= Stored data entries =
_ _ _ _
(* ===== verification/AesModes.v ===== *)
(** CTR mode and CMAC ([aes_ctr128_encrypt] of [lib/core/src/aes.c],
    [lib/core/src/aes_cmac.c]): the counter, the key stream, the subkeys. *)

From S2P Require Import Prelude Aes AesSpec.

Module AesModes.
Import Aes AesSpec.

Lemma length_aes_encrypt rk n p : length (aes_encrypt rk n p) = 16%nat.
Proof. reflexivity. Qed.

Lemma aes_encrypt_bytes rk n p : bytes (aes_encrypt rk n p).
Proof.
  unfold aes_encrypt. cbv zeta. set (s := last_round _ _ _). clearbody s. unfold PUTU32.
  repeat (apply Forall_cons; split; [apply u8_inw|]). constructor.
Qed.

#[local] Opaque aes_encrypt.

(** ** The counter *)

(** The loop of [ctr128_inc] from the last byte up: [i] bytes done. *)
Lemma ctr128_inc_loop c i :
  bytes c -> length c = 16%nat -> (i <= 16)%nat ->
  let '(c', carry) := for_up i (fun i '(counter, c) =>
    let n := (15 - i)%nat in
    let c := u32 (c + rd counter (Z.of_nat n)) in
    (<[n := u8 c]> counter, c >> 8)) (c, 1) in
  exists suf, c' = take (16 - i) c ++ suf /\ length suf = i /\ bytes suf /\ 0 <= carry <= 1 /\
    be suf + carry * 2 ^ (8 * Z.of_nat i) = be (drop (16 - i) c) + 1.
Proof.
  intros Bc Lc. induction i as [|i IH]; intros Hi.
  - exists []. rewrite drop_ge, take_ge, app_nil_r by lia. done.
  - rewrite for_up_S. destruct (for_up i _ _) as [c' carry].
    destruct IH as (suf & -> & Ls & Bs & Hc & He); [lia|].
    destruct (lookup_lt_is_Some_2 c (15 - i)) as [b Hb]; [lia|].
    assert (inw 8 b) as Bb by (by eapply Forall_lookup_1 in Hb).
    assert (take (16 - i) c = take (15 - i) c ++ [b]) as Ht.
    { replace (16 - i)%nat with (S (15 - i)) by lia. by apply take_S_r. }
    assert (drop (16 - S i) c = b :: drop (16 - i) c) as Hd.
    { replace (16 - S i)%nat with (15 - i)%nat by lia.
      replace (16 - i)%nat with (S (15 - i)) by lia. by apply drop_S. }
    assert (length (take (15 - i) c) = (15 - i)%nat) as Lt by (rewrite length_take; lia).
    rewrite Ht. cbv beta iota zeta. rewrite (rd_lookup _ _ b) by
      (rewrite Nat2Z.id, <- (assoc_L (++)), lookup_app_r by lia; by rewrite Lt, Nat.sub_diag).
    unfold inw in Bb. rewrite u32_id by (unfold inw; lia).
    exists (u8 (carry + b) :: suf). rewrite Hd. split_and!.
    + rewrite <- (assoc_L (++)), insert_app_r_alt by lia. rewrite Lt, Nat.sub_diag.
      by replace (16 - S i)%nat with (15 - i)%nat by lia.
    + simpl. lia.
    + constructor; [apply u8_inw|done].
    + rewrite shiftr_div; lia.
    + rewrite shiftr_div; lia.
    + cbn [be]. rewrite u8_mod, shiftr_div by lia. rewrite length_drop, Lc, Ls.
      replace (16 - (16 - i))%nat with i by lia.
      rewrite Nat2Z.inj_succ, Z.mul_succ_r, Z.pow_add_r by lia.
      pose proof (Z.div_mod (carry + b) (2 ^ 8) ltac:(lia)). nia.
Qed.

Lemma ctr128_inc_spec c :
  bytes c -> length c = 16%nat ->
  bytes (ctr128_inc c) /\ length (ctr128_inc c) = 16%nat /\
  be (ctr128_inc c) = (be c + 1) mod 2 ^ 128.
Proof.
  intros Bc Lc. pose proof (ctr128_inc_loop c 16 Bc Lc ltac:(lia)) as H.
  unfold ctr128_inc. destruct (for_up 16 _ _) as [c' carry].
  destruct H as (suf & -> & Ls & Bs & Hc & He). cbn [fst]. simpl (take _ _ ++ _).
  rewrite Nat.sub_diag in *. simpl (take 0 _ ++ _). rewrite drop_0 in He.
  split_and!; [done|done|]. pose proof (be_bound suf Bs) as Hb. rewrite Ls in Hb.
  change (8 * Z.of_nat 16) with 128 in *. rewrite <- He.
  rewrite Z.mod_add by lia. symmetry. by apply Z.mod_small.
Qed.

#[local] Opaque ctr128_inc.

(** ** The key stream *)

(** [n] blocks of key stream, from counter value [ivec]. *)
Fixpoint ctr_stream (n : nat) (rk : list Z) (nrounds : nat) (ivec : list Z) : list Z :=
  match n with
  | O => []
  | S n => aes_encrypt rk nrounds ivec ++ ctr_stream n rk nrounds (ctr128_inc ivec)
  end.

Lemma length_ctr_stream n rk nr iv : length (ctr_stream n rk nr iv) = (16 * n)%nat.
Proof.
  revert iv. induction n as [|n IH]; intros iv; [done|]. cbn [ctr_stream].
  rewrite length_app, length_aes_encrypt, IH. lia.
Qed.

(** The counter block after [n] increments. *)
Definition ctr_after (n : nat) (ivec : list Z) : list Z := for_up n (fun _ => ctr128_inc) ivec.

Lemma ctr_after_S n ivec : ctr_after n (ctr128_inc ivec) = ctr_after (S n) ivec.
Proof.
  unfold ctr_after. by rewrite for_up_S, for_up_iter.
Qed.

Lemma ctr_loop_xor fuel rk nr iv inp :
  (length inp < 16 * fuel)%nat ->
  ctr_loop fuel rk nr iv inp =
    (xor_bytes inp (ctr_stream fuel rk nr iv), ctr_after ((length inp + 15) / 16) iv).
Proof.
  revert iv inp. induction fuel as [|fuel IH]; intros iv inp Hl; [lia|]. cbn [ctr_loop ctr_stream].
  case_decide as H16; [|case_decide as H0].
  - rewrite IH by (rewrite length_drop; lia). rewrite ctr_after_S, length_drop. f_equal.
    + rewrite <- (take_drop 16 inp) at 3. rewrite xor_bytes_app; [done|].
      rewrite length_aes_encrypt, length_take. lia.
    + f_equal. lia.
  - rewrite xor_bytes_take by (rewrite length_aes_encrypt; lia).
    replace ((length inp + 15) / 16)%nat with 1%nat by lia.
    unfold ctr_after. by rewrite for_up_S, for_up_0.
  - by destruct inp.
Qed.

(** The stream for the counter values [v], [v + 1], ... modulo 2^128. *)
Definition ctr_spec (key : list Z) (v : Z) (n : nat) : list Z :=
  concat (map (fun i => aes128 key (to_be 16 (v + Z.of_nat i))) (seq 0 n)).

Lemma ctr_spec_S key v n :
  ctr_spec key v (S n) = aes128 key (to_be 16 v) ++ ctr_spec key (v + 1) n.
Proof.
  unfold ctr_spec. cbn [seq map concat]. rewrite Z.add_0_r. f_equal.
  rewrite <- seq_shift, map_map. f_equal. apply map_ext. intros i. do 2 f_equal. lia.
Qed.

Lemma ctr_spec_mod key v n : ctr_spec key (v mod 2 ^ 128) n = ctr_spec key v n.
Proof.
  unfold ctr_spec. f_equal. apply map_ext. intros i. f_equal.
  rewrite <- (to_be_mod 16 _ 16), <- (to_be_mod 16 (v + _) 16) by done.
  change (8 * Z.of_nat 16) with 128. by rewrite Zplus_mod_idemp_l.
Qed.

Lemma ctr_stream_spec key n ivec :
  bytes key -> length key = 16%nat -> bytes ivec -> length ivec = 16%nat ->
  ctr_stream n (fst (aes_setup_enc key 128)) (snd (aes_setup_enc key 128)) ivec =
    ctr_spec key (be ivec) n.
Proof.
  intros Bk Lk. revert ivec. induction n as [|n IH]; intros ivec Bi Li; [done|].
  destruct (ctr128_inc_spec ivec Bi Li) as (Bi' & Li' & E).
  cbn [ctr_stream]. rewrite ctr_spec_S, IH, E, ctr_spec_mod by done. f_equal.
  rewrite <- Li at 1. rewrite to_be_be by done. by apply aes128_fips.
Qed.

Lemma ctr_stream_take n m rk nr iv l :
  (length l <= 16 * n)%nat ->
  xor_bytes l (ctr_stream (n + m) rk nr iv) = xor_bytes l (ctr_stream n rk nr iv).
Proof.
  revert iv l. induction n as [|n IH]; intros iv l Hl; [by destruct l; [|simpl in Hl; lia]|].
  cbn [ctr_stream Nat.add]. rewrite <- (take_drop 16 l).
  destruct (decide (length l < 16)%nat).
  - rewrite (drop_ge l), app_nil_r, take_ge by lia.
    by rewrite !xor_bytes_take by (rewrite length_aes_encrypt; lia).
  - rewrite !xor_bytes_app by (rewrite length_aes_encrypt, length_take; lia).
    by rewrite IH by (rewrite length_drop; lia).
Qed.

Lemma length_aes128 key p :
  bytes key -> length key = 16%nat -> bytes p -> length p = 16%nat -> length (aes128 key p) = 16%nat.
Proof. intros. rewrite <- aes128_fips by done. apply length_aes_encrypt. Qed.

Lemma ctr_after_spec n ivec :
  bytes ivec -> length ivec = 16%nat -> ctr_after n ivec = to_be 16 (be ivec + Z.of_nat n).
Proof.
  intros Bi Li.
  assert (bytes (ctr_after n ivec) /\ length (ctr_after n ivec) = 16%nat /\
          be (ctr_after n ivec) = (be ivec + Z.of_nat n) mod 2 ^ 128) as (B & L & E).
  { unfold ctr_after. induction n as [|n IH].
    - split_and!; [done|done|]. simpl for_up. rewrite Z.add_0_r. symmetry. apply Z.mod_small.
      pose proof (be_bound ivec Bi) as Hb. rewrite Li in Hb. exact Hb.
    - rewrite for_up_S. destruct IH as (B & L & E).
      destruct (ctr128_inc_spec _ B L) as (B' & L' & ->). split_and!; [done|done|].
      rewrite E, Zplus_mod_idemp_l. f_equal. lia. }
  rewrite <- (to_be_length 16 (ctr_after n ivec)), E by done.
  change 128 with (8 * Z.of_nat 16). by apply to_be_mod.
Qed.

Lemma ctr128_involutive key ivec inp :
  inp <> [] ->
  exists c ivec', aes_ctr128_encrypt key ivec inp = Some (c, ivec') /\ length c = length inp /\
                  aes_ctr128_encrypt key ivec c = Some (inp, ivec').
Proof.
  intros Hne. unfold aes_ctr128_encrypt. destruct (aes_setup_enc key 128) as [rk nr].
  rewrite decide_False by (by destruct inp). rewrite ctr_loop_xor by lia.
  set (ks := ctr_stream _ _ _ _).
  assert (length ks = (16 * S (length inp))%nat) as Lks by apply length_ctr_stream.
  assert (length (xor_bytes inp ks) = length inp) as Lx by (rewrite length_xor_bytes; lia).
  exists (xor_bytes inp ks), (ctr_after ((length inp + 15) / 16) ivec). split_and!; [done|done|].
  rewrite Lx, decide_False by (by destruct inp).
  rewrite ctr_loop_xor by lia. fold ks. by rewrite xor_bytes_involutive, Lx by lia.
Qed.

(** ** CMAC *)

(** Multiplication by [x] in GF(2)[x] modulo [x^128 + x^7 + x^2 + x + 1]. *)
Definition gf128_double (v : Z) : Z :=
  if Z.testbit v 127 then (v << 1) .^ (2 ^ 128 + 0x87) else v << 1.

Lemma shifted_byte b c :
  inw 8 b -> inw 8 c ->
  (u8 (b << 1) .& 0xfe) .| (if decide (c .& 0x80 <> 0) then 1 else 0) =
    2 * (b mod 2 ^ 7) + c / 2 ^ 7.
Proof.
  intros Hb Hc. revert c Hc. revert b Hb.
  assert (forall b, inw 8 b -> u8 (b << 1) .& 0xfe = (b mod 2 ^ 7) << 1) as H1
    by (refine (bytes_forall _ _); vm_compute; reflexivity).
  assert (forall c, inw 8 c -> (if decide (c .& 0x80 <> 0) then 1 else 0) = c / 2 ^ 7) as H2
    by (refine (bytes_forall _ _); vm_compute; reflexivity).
  intros b Hb c Hc. rewrite H1, H2 by done. rewrite lor_add; [lia|lia|].
  unfold inw in *. lia.
Qed.

Lemma last_byte b : inw 8 b -> u8 (b << 1) .& 0xfe = 2 * (b mod 2 ^ 7).
Proof. revert b. refine (bytes_forall _ _). vm_compute. reflexivity. Qed.

Lemma list16 (l : list Z) :
  length l = 16%nat -> exists a b c d e f g h i j k m n o p q,
    l = [a; b; c; d; e; f; g; h; i; j; k; m; n; o; p; q].
Proof.
  intros H. do 16 (destruct l as [|? l]; [done|]). destruct l; [|done]. eauto 17.
Qed.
_ _ _ _
= WORK TO COMPLETE =
Working from the entries above, filter out every line that lacks "Opaque" and copy what remains.

= EXERCISE RESULT =
#[local] Opaque aes_encrypt.
#[local] Opaque ctr128_inc.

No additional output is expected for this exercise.